Denard Robinson: How the Michigan QB Duped College Football Nation

Tom BaerCorrespondent IOctober 10, 2010

Sparty's not so easy to run over, huh?
Sparty's not so easy to run over, huh?Leon Halip/Getty Images

We, as college football fans, felt seduced by the outlandish stats: 502 yards of total offense, 87-yard touchdown runs, 70 percent completions, et cetera, et cetera, et cetera. Few, however, asked the ever-important question: Against which five teams did Michigan's Denard Robinson accomplish his feats? The answer: a bunch of defensive nobodies.

Stats don't exist in a vacuum—you have to factor in the opponent—but Robinson's numbers while guiding the Wolverines to a 5-0 start were so staggering that the nation had to take notice. In fact, Shoelace secured his place in gridiron lore after last weekend's victory over Indiana; he became the first player in college football history to put up two 200-200 games in one season.

Against Michigan State, however, reality trumped numbers. Sparty is not Connecticut, Notre Dame, Massachusetts, Bowling Green, or Indiana. Instead, Michigan State boasts a defense capable of defending the pass and the run, something the Wolverines aforementioned opposition could not do. In short, Robinson accumulated his gaudy statistics against teams that are defensively challenged.

That said, Robinson, whether justified or not, still sits in the Heisman driver's seat. Chances are, that won't last much longer. Next for Michigan is Iowa, and the Maize and Blue end the season playing Wisconsin and Ohio State. Plus, Auburn's Cam Newton and Oregon's LaMichael James continue to impress...against quality competition, no less.

One could argue that Robinson's performance is simply a case of one bad game.
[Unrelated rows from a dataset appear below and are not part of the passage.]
(** C7. Creating a profile.  With the document loaded: 409 when [name]
    is a profile; else 404 when [copyFrom] is not one; else the document
    gains under [name] a profile equal to the source, with the active
    profile and all other profiles as they were.  The copy and the source
    are independent: replacing the content of either afterwards leaves
    the other as it was. *)
Theorem create_profile_outcomes db layout body :
  get_layout db = Ok layout →
  let name := CreateProfileRequest.name body in
  let copyFrom := CreateProfileRequest.copyFrom body in
  let response := routes.layout.create_profile body db in
  match LayoutData.layouts layout !! name, LayoutData.layouts layout !! copyFrom with
  | Some _, _ =>
      response =
        Raise (HTTPException 409 ("Profile '" +:+ name +:+ "' already exists") [])
  | None, None =>
      response =
        Raise (HTTPException 404 ("Source profile '" +:+ copyFrom +:+ "' not found") [])
  | None, Some source =>
      ∃ db',
        response = Ok (SuccessResponse, db') ∧
        get_layout db' =
          Ok (LayoutData.mk (LayoutData.activeProfile layout)
                (<[name := source]> (LayoutData.layouts layout))) ∧
        ∀ profile,
          (∃ db'' layout'',
             upsert_profile_content db' name profile = Ok db'' ∧
             get_layout db'' = Ok layout'' ∧
             LayoutData.layouts layout'' !! name = Some profile ∧
             LayoutData.layouts layout'' !! copyFrom = Some source) ∧
          (∃ db'' layout'',
             upsert_profile_content db' copyFrom profile = Ok db'' ∧
             get_layout db'' = Ok layout'' ∧
             LayoutData.layouts layout'' !! copyFrom = Some profile ∧
             LayoutData.layouts layout'' !! name = Some source)
  end.
Proof.
  intros Hload name copyFrom response. unfold response, routes.layout.create_profile.
  destruct (get_profiles_Ok db layout Hload) as (names & -> & Hnames). cbn.
  fold name copyFrom.
  destruct (LayoutData.layouts layout !! name) as [existing|] eqn:Hname.
  { rewrite decide_True; [done|]. apply Hnames. eauto. }
  rewrite decide_False by (rewrite Hnames, Hname; by intros [? ?]).
  destruct (LayoutData.layouts layout !! copyFrom) as [source|] eqn:Hsource.
  2:{ rewrite decide_True; [done|]. rewrite Hnames, Hsource. by intros [? ?]. }
  rewrite decide_False by (intros Hnot; apply Hnot, Hnames; eauto).
  assert (name ≠ copyFrom) as Hne by congruence.
  destruct (create_profile_Ok db layout name copyFrom source Hload Hsource)
    as (db' & Hcreate & Hload').
  exists db'. rewrite Hcreate. split; [done|]. split; [done|].
  intros profile. split.
  - destruct (upsert_profile_content_Ok db' _ name profile Hload')
      as (db'' & Hupsert & Hload'').
    exists db''. eexists. split; [done|]. split; [done|].
    unfold put_profile; cbn. split.
    + by rewrite lookup_insert_eq.
    + by rewrite !lookup_insert_ne.
  - destruct (upsert_profile_content_Ok db' _ copyFrom profile Hload')
      as (db'' & Hupsert & Hload'').
    exists db''. eexists. split; [done|]. split; [done|].
    unfold put_profile; cbn. split.
    + by rewrite lookup_insert_eq.
    + by rewrite lookup_insert_ne, lookup_insert_eq.
Qed.
End layout_claims.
But it's not coincidence that he struggled when facing his first "real" defense. Had DR played more talented squads up to this point his stats wouldn't be bloated...and the nation would not be talking about him.
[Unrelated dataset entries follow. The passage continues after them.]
(** * ERPBiometric-Sync: staging-to-checkin reconciliation and the daily
      exceptional report.

    A shallow embedding of
    [erpbiometric_sync/doctype/biometric_data_staging/biometric_data_staging.py].

    The Frappe document store is an external collaborator.  It is modelled as
    a record of tables ([World]); every call into it may raise, which is
    decided by an oracle [raises] the whole development is parametric in.
    A call that raises leaves the store as it was; Python exceptions do not
    roll the store back, so the state reached before the exception is kept. *)

From Stdlib Require Import List String ZArith Bool Arith Lia Permutation.
From Stdlib Require Import DecimalString.
Import ListNotations.

Local Open Scope string_scope.
Local Open Scope list_scope.

Infix "+++" := String.append (at level 60, right associativity).

(** ** Data model *)

(** The [status] Select field of a Biometric Data Staging document. *)
Inductive Status : Type := Pending | Processed | Duplicate | Ignored.

Definition Status_eqb (a b : Status) : bool :=
  match a, b with
  | Pending, Pending | Processed, Processed
  | Duplicate, Duplicate | Ignored, Ignored => true
  | _, _ => false
  end.

Definition status_str (s : Status) : string :=
  match s with
  | Pending => "Pending"
  | Processed => "Processed"
  | Duplicate => "Duplicate"
  | Ignored => "Ignored"
  end.

(** A row of `tabBiometric Data Staging`.  [name] is the primary key;
    [timestamp] is a Datetime, kept as seconds since the epoch. *)
Record Staging : Type := mkStaging {
  name : string;
  attendance_device_id : string;
  timestamp : Z;
  punch_type : string;
  device_id : string;
  status : Status
}.

(** The dict [frappe.get_all] yields for a row: the five requested fields,
    a snapshot that later writes to the table do not change. *)
Record Log : Type := mkLog {
  log_name : string;
  log_attendance_device_id : string;
  log_timestamp : Z;
  log_punch_type : string;
  log_device_id : string
}.

Record Employee : Type := mkEmployee {
  employee_name : string;
  employee_attendance_device_id : option string
}.

Record Checkin : Type := mkCheckin {
  employee : string;
  time : Z;
  log_type : string;
  checkin_device_id : string
}.

Record User : Type := mkUser {
  user_name : string;
  email : option string;
  enabled : bool;
  user_type : string
}.

(** A row of `tabHas Role`. *)
Record HasRole : Type := mkHasRole {
  parent : string;
  role : string
}.

Record EmailAccount : Type := mkEmailAccount {
  email_id : option string;
  default_outgoing : bool
}.

Record Communication : Type := mkCommunication {
  communication_name : nat;
  communication_type : string;
  communication_medium : string;
  subject : string;
  content : string;
  sender : string;
  recipients : string;
  reference_doctype : string;
  communication_status : string
}.

Record Mail : Type := mkMail {
  mail_recipients : list string;
  mail_subject : string;
  mail_sender : string;
  mail_message : string;
  mail_reference_doctype : string;
  mail_reference_name : nat;
  mail_expose_recipients : string
}.

(** A unit of background work handed to [frappe.enqueue]. *)
Record Job : Type := mkJob {
  job_method : string;
  job_queue_name : string;
  job_name : string;
  job_timeout : nat
}.

(** Calls into the framework.  The first five and [OpCommit] are the ones
    [process_biometric_logs] makes; the rest belong to the report. *)
Inductive Op : Type :=
| OpGetAllPending
| OpGetValueEmployee (adid : string)
| OpExistsCheckin (emp : string) (t : Z)
| OpInsertCheckin (c : Checkin)
| OpSetStatus (n : string) (st : Status)
| OpCommit
| OpReportQuery
| OpRecipientsQuery (roles : list string)
| OpGetValueSender
| OpInsertCommunication (c : Communication)
| OpSendmail (m : Mail)
| OpEnqueue (j : Job).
In the end, Shoelace's statline versus the Spartans—three interceptions, 86 yards rushing—might be the norm from here on out. Gone, more than likely, are the days of 258 yards rushing and near-perfect completion percentages. Why? Because Michigan's remaining schedule involves Big Ten teams, not teams from the Mid-American Conference or the FCS

Conclusion: Face it, college football've been duped.